Comme d’habitude – bien qu’elles ne soient pas toujours d’accord sur maints sujets –, ma mère et ma femme s’entendent à merveille dès qu’il s’agit de critiquer à tout va !
Moi, je dis que finalement, c’est une chance pour ma Françou ; elle n’est pas si mal tombée que ça. Ce Basile fera un bon gendre, et un mari convenable. Et avec ce qu’il obtiendra lors du partage familial, cela fera une belle somme pour le ménage. Que demander de plus ?
Les Vitarelles-basses (Payrignac), Basile Beysse
Il me faut bien l’avouer, je ne suis qu’un petit paysan de Bouriane. Je ne suis pas bien instruit, mais je sais lire, écrire, compter, et la rude besogne ne me fait pas peur. Je n’étais pas pressé de prendre femme, mais à vingt-sept ans j’étais encore célibataire, aussi mes parents ont commencé à se poser des questions. Un jour de foire à Gourdon cet hiver, j’ai croisé mon père au marché aux bœufs. On a discuté du cours du bétail, de mon travail à Mascagne et des fortes gelées qui avaient duré tout le mois de décembre, puis il a changé de sujet pour me dire qu’il fallait peut-être que je songe à me marier.
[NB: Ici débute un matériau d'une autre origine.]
(** The loop resolves every reference, or stops at an error of one. *)
Lemma expandLoop_spec rec n l :
  ok_segs l → (length (refs_of l) < n)%nat →
  (∀ m, m ∈ refs_of l → ∃ r, rec m = Some r ∧ ∀ v, r = inl v → plain v) →
  let G m := match rec m with Some (inl v) => v | _ => "" end in
  ((∀ m, m ∈ refs_of l → ∃ v, rec m = Some (inl v)) ∧ expandLoop rec n (print l) = Some (inl (put G l))) ∨
  ∃ m err, m ∈ refs_of l ∧ rec m = Some (inr err) ∧ expandLoop rec n (print l) = Some (inr err).
Proof.
  intros Hok Hlen Hrec G. revert l Hok Hlen Hrec. induction n as [|n IH]; intros l Hok Hlen Hrec; [lia|].
  cbn [expandLoop]. rewrite first_ref_print by done. destruct (refs_of l) as [|m rest] eqn:Er; cbn [head].
  - left. split; [by intros m ?%not_elem_of_nil|]. do 2 f_equal. unfold put, print. symmetry.
    apply concat_map_ext; [done|]. rewrite Er. by intros m ?%not_elem_of_nil.
  - assert (Hm : m ∈ refs_of l) by (rewrite Er; by left).
    destruct (Hrec m) as (r & Em & Hv); [by left|]. rewrite Em. destruct r as [v|err].
    + destruct (resolve_one_spec m v l Hok Hm (Hv v eq_refl)) as (Ep & Hok' & Er' & Hput). rewrite Ep.
      assert (HG : G m = v) by (unfold G; by rewrite Em). rewrite Er, filter_cons, decide_False in Er' by tauto.
      assert (Hsub : ∀ x, x ∈ refs_of (resolve_one m v l) ↔ x ∈ rest ∧ x ≠ m)
        by (intros x; rewrite Er', list_elem_of_filter; tauto).
      destruct (IH (resolve_one m v l) Hok') as [[Hall E]|(x & err & Hx & Ex & E)].
      * rewrite Er'. cbn in Hlen. pose proof (length_filter (λ m0, m0 ≠ m) rest). lia.
      * intros x [Hx _]%Hsub. apply Hrec. by right.
      * left. split; [|by rewrite E, Hput]. intros x Hx. destruct (decide (x = m)) as [->|Hne]; [eauto|].
        apply Hall, Hsub. apply elem_of_cons in Hx as [->|Hx]; done.
      * right. exists x, err. split_and!; [|done|done]. right. by apply Hsub in Hx as [? _].
    + right. exists m, err. split_and!; [by left|done|done].
Qed.

Section legacy.
Variables (Defaults l : gmap string string).
Let config : gmap string string := l ∪ Defaults.

Lemma Raw_config k : Raw Defaults l k = config !! k.
Proof. unfold Raw, config. rewrite lookup_union. by destruct (l !! k), (Defaults !! k). Qed.

Hypothesis all_clean : ∀ k v, config !! k = Some v → clean v.
Variable B : nat.
Hypothesis B_refs : ∀ k v, config !! k = Some v → (length (refs v) < B)%nat.

Lemma meaning_plain n k : within config n k → plain (meaning config n k).
Proof.
  revert k. induction n as [|n IH]; intros k H; [done|]. apply within_spec in H as (v & Ev & Hc & Hf).
  rewrite (meaning_S config n k v) by done. rewrite Forall_forall in Hf.
  apply (put_ok (meaning config n)); [done|]. intros m Hm. by apply IH, Hf.
Qed.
— Me marier ? Et avec qui ? J’ai bien le temps d’y penser.
— Non, tu n’as pas le temps, bougre d’idiot ! Sinon il ne te restera que des rombières dont personne ne veut !
— Et après ?
— Et après, grand couillon ! Eh bé, moi je te connais quelqu’un, si tu veux savoir…
— Ah tiens ? Et qui ça ?
— Tu la vois tous les jours à Mascagne, imbécile ! C’est la fille Clavel.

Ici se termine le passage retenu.